ACID 3 AND THE FUTURE OF MEMORY LEAKS
John Resig has a couple of interesting posts on Acid 3 and memory leaks.
Firstly, with Acid 3 hopefully around the corner (but not yet ready!), John takes a look at the JavaScript side of the equation:
- Array Elisions - Making sure that stuff like
[,,]doesn’t have a length and[0,,1]has a length of 3. - Array Methods - Doing an unshift with multiple arguments
.unshift(0, 1, 2), joining with an undefined argument.join(undefined). - Number Conversion - Banging against
.toFixed(),.toExponential(), and.toPrecision()- especially with decimals and negative numbers. - String Operations - Negative indicies in substr
.substr(-7, 3), character access by index"foo"[1](part of the ECMAScript 4 spec). - Date - Making sure that certain method calls result in NaN results (like
d.setMilliseconds(), with no arguments) and also enforcing +1900 year offsets. - Unicode in Identifiers - You can’t use escaped Unicode in identifiers, for example:
eval("test.i\\u002b= 1;");(that should throw an exception). - Regular Expressions -
/[]/matches an empty set,/[])]/should throw an exception, backreferences to non-existent captures, and negative lookaheads/(?!test)(test).exec("test test"). - Enumeration - Make sure that object properties are enumerated in the correct order, make sure that you’re able to enumerate properties of certain names (toString, hasOwnProperty, etc.).

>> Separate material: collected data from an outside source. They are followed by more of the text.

Lemma mapped_new_table s va pte p f :
  tables_ok s -> mmu_on s -> ~ kernel_frame s (va / 4096) -> is_u32 va -> is_u32 pte -> present (pde_of s va) = false ->
  free_frame s f -> (forall g, used p g = (g =? f) || used (vm_pmm s) g) -> max_frames p = max_frames (vm_pmm s) ->
  mapped s
    (on_mem (set_entry (f * 4096) (pt_index va) pte)
      (on_mem (fill_table (f * 4096) (fun _ => 0))
        (on_mem (set_entry (page_direc s) (pd_index va) (Z.lor (f * 4096) 7)) (set_pmm p s)))) va pte.
Proof.
  intros Hok M Hk Hva Hpte Hp Hff Hused Hmax. pose proof Hff as (Hf & _ & Hfree).
  apply remapped_mapped; [done..|by apply remapped_new_table; [apply Hok|..]|].
  intros g [Hg|(Ht & Hm & Hu)].
  - apply table_frame_new_table in Hg as [->|Hg]; [by right|by left|by apply Hok|done..].
  - right. change (g < max_frames p) in Hm. change (used p g = false) in Hu. rewrite Hused in Hu. rewrite Hmax in Hm.
    split_and!; [done..|]. by destruct (used (vm_pmm s) g); [rewrite orb_true_r in Hu|].
Qed.

(** [map_page] when the page has a table already: one store. *)
Lemma map_page_present s pa va flags :
  tables_ok s -> is_u32 va -> present (pde_of s va) = true ->
  map_page pa va flags s =
    Done (tt, on_mem (set_entry (table_of (pde_of s va)) (pt_index va) (Z.lor (Z.lor pa flags) 1)) s, []).
Proof.
  intros Hok Hva Hp. pose proof (ok_mapped s Hok) as T. unfold map_page, reads, stores. cbn [mbind M_bind mget lift].
  unfold mbind, M_bind, mget, lift. rewrite ld_pde by done. rewrite Hp. cbn [negb].
  rewrite st_entry_ident; [done|apply table_of_page, entry_range|apply pt_index_range|by apply table_ident].
Qed.

(** ... and when it has none and no frame is free. *)
Lemma map_page_none s pa va flags p :
  tables_ok s -> is_u32 va -> present (pde_of s va) = false -> pmm_alloc_block (vm_pmm s) = (0, p) ->
  map_page pa va flags s =
    Done (tt, set_pmm p s, [Print (str "map_page: pmm_alloc_block failed for page table" ++ [10])]).
Proof.
  intros Hok Hva Hp Ea. pose proof (ok_mapped s Hok) as T. unfold map_page, reads.
  unfold mbind, M_bind, mget, lift. rewrite ld_pde by done. rewrite Hp. cbn [negb]. rewrite Ea.
  rewrite bool_decide_true by done. done.
Qed.

(** ... and with a free frame for the table: the directory entry, the zeroed
    table, the page's entry, each at the table's own address. *)
Lemma map_page_absent s pa va flags f p :
  tables_ok s -> mmu_on s -> is_u32 va -> present (pde_of s va) = false ->
  pmm_alloc_block (vm_pmm s) = (f * 4096, p) -> free_frame s f ->
  map_page pa va flags s =
    Done (tt, on_mem (set_entry (f * 4096) (pt_index va) (Z.lor (Z.lor pa flags) 1))
      (on_mem (fill_table (f * 4096) (fun _ => 0))
        (on_mem (set_entry (page_direc s) (pd_index va) (Z.lor (f * 4096) 7)) (set_pmm p s))), []).
Proof.
  intros Hok M Hva Hp Ea Hff. pose proof (ok_mapped s Hok) as T. pose proof Hff as (Hf & _ & Hfree).
  pose proof (dir_page s Hok) as [Hd _]. pose proof (pd_index_range va Hva) as Hpi.
  assert (Hf0 : f <> 0) by (intros ->; by rewrite (frame0_used s Hok) in Hfree).
  assert (Hpg : is_page (f * 4096)) by (unfold is_page, tracked in *; split; [lia|word]).
  assert (Hfd : f * 4096 / 4096 = f) by (apply Z.div_mul; lia).
  assert (Hdf : page_direc s <> f * 4096).
  { intros E. pose proof (dir_used s Hok) as Hu. rewrite E, Hfd in Hu. congruence. }
  assert (Hid : ident s f) by (apply (ok_ident s Hok); by right).
  assert (Hfu : is_u32 (f * 4096)) by (unfold tracked, is_u32 in *; lia).
  destruct (ident_walk s f M Hd Hid Hfu) as [Hpf Htf].
  assert (Hne : pd_index (f * 4096) <> pd_index va) by (intros E; unfold pde_of in *; congruence).
  assert (Htn : table_of (pde_of s (f * 4096)) <> f * 4096).
  { intros E. destruct (table_page s Hok (pd_index (f * 4096)) (pd_index_range _ Hfu) Hpf) as (_ & Hu & _).
    unfold pde_of in E. rewrite E, Hfd in Hu. congruence. }
  set (s1 := on_mem (set_entry (page_direc s) (pd_index va) (Z.lor (f * 4096) 7)) (set_pmm p s)).
  assert (Hs1 : forall c j, is_page c -> 0 <= j < 1024 -> c <> page_direc s \/ j <> pd_index va ->
    entry (vm_mem s1) c j = entry (vm_mem s) c j).
  { intros c j Hc Hj Hor. unfold s1. cbn [vm_mem on_mem set_pmm]. rewrite entry_set_entry by done.
    rewrite decide_False; [done|]. intros [<- <-]. by destruct Hor. }
  assert (Hpd1 : pde_of s1 (f * 4096) = pde_of s (f * 4096)).
  { unfold pde_of. apply Hs1; [done|by apply pd_index_range|by right]. }
  assert (Hid1 : ident s1 f).
  { apply (ident_ext s); [done..| |done]. unfold pte_entry. rewrite Hpd1, Hpf. cbn [negb]. unfold pte_of. rewrite Hpd1.
    apply Hs1; [apply table_of_page, entry_range|apply pt_index_range|]. left.
    by apply (table_page s Hok (pd_index (f * 4096)) (pd_index_range _ Hfu) Hpf). }
  assert (E2 : clear_table (f * 4096) s1 = Done (on_mem (fill_table (f * 4096) (fun _ => 0)) s1)).
  { apply clear_table_ident; [done..| |by rewrite Hfd]. by rewrite Hpd1. }
  set (s2 := on_mem (fill_table (f * 4096) (fun _ => 0)) s1) in *.
  assert (Hid2 : ident s2 f).
  { apply (ident_on_mem s1 _ (f * 4096)); [done|done|unfold tracked in *; lia|done|by rewrite Hpd1| |done].
    intros c j Hc Hcb Hj. rewrite entry_fill_table by done. by rewrite decide_False by congruence. }
  unfold map_page, reads, stores. unfold mbind, M_bind, mget, lift, mput. rewrite ld_pde by done. rewrite Hp. cbn [negb]. rewrite Ea.
  rewrite bool_decide_false by lia.
  rewrite st_entry_ident; [|done|done|]. 2:{ apply (ok_ident s Hok). by left; left. }
  fold s1. cbn [page_direc set_pmm]. fold s1. rewrite E2. rewrite st_entry_ident; [done|done|apply pt_index_range|by rewrite Hfd].
Qed.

- Function Constructors - The user should be able to set custom constructors on the
.constructorproperty,.constructorshould not be enumerable, and.prototype.constructorshould be deletable. - Function Expressions -
(function test(){ ... })();You should be able to call the function by name, within the function itself, you can’t directly overwrite the function name (only with a function-scoped variable), and ‘test’ isn’t leaked into the parent scope. - Exception Scope - Variables within the
catch(){}should interact with the catch arguments primarily, followed by variables in an outer scope. - Assignment Expressions -
s = a.length = "123";- a.length has a return value of 123 (the number) which is assigned to ’s’, rather than the correct result of the string “123″. - Encoding -
encodeURI()andencodeURIComponent()must gracefully handle null bytes.
John then goes on to ask Will Memory Leaks Matter in 2009? where he paints an optimistic picture of the browser space in the future. We can only hope!
UPDATE: Ian has posted about Acid3.
HTML PURIFIER 3.0
HTML Purifier 3.0 has been released.
What is HTML Purifier?
HTML Purifier is a standards-compliant HTML separate accumulation cursive in PHP. HTML Purifier module not exclusive vanish every vindictive cipher (better famous as XSS) with a good audited, bonded still undemanding whitelist, it module also attain trusty your documents are standards compliant, something exclusive realizable with a broad noesis of W3C’s specifications.
What’s newborn in 3.0?
Release 3.0.0 is the prototypal promulgation of 2008 and also HTML Purifier’s first
PHP 5 only release.
The 2.1 program module still
be based for fault and section fixes,
but module not intend newborn features. This promulgation a sort of
improvements in CSS handling, including the filter
HTMLPurifier_Filter_ExtractStyleBlockswhich integrates
HTML Purifier with
CSSTidy for cleanup call sheets
(see the maker cipher enter for more aggregation on usage), contains
empiric hold for
copyrighted CSS properties with %CSS.Proprietary, case-insensitive
CSS properties, and more undemanding hexadecimal colouration codes. Also, every code
has been upgraded to flooded PHP 5 and is
E_STRICTdecent for every versions of PHP 5 (including the
5.0 series, which previously had parse-time errors).
You crapper separate a live demo to wager it at work.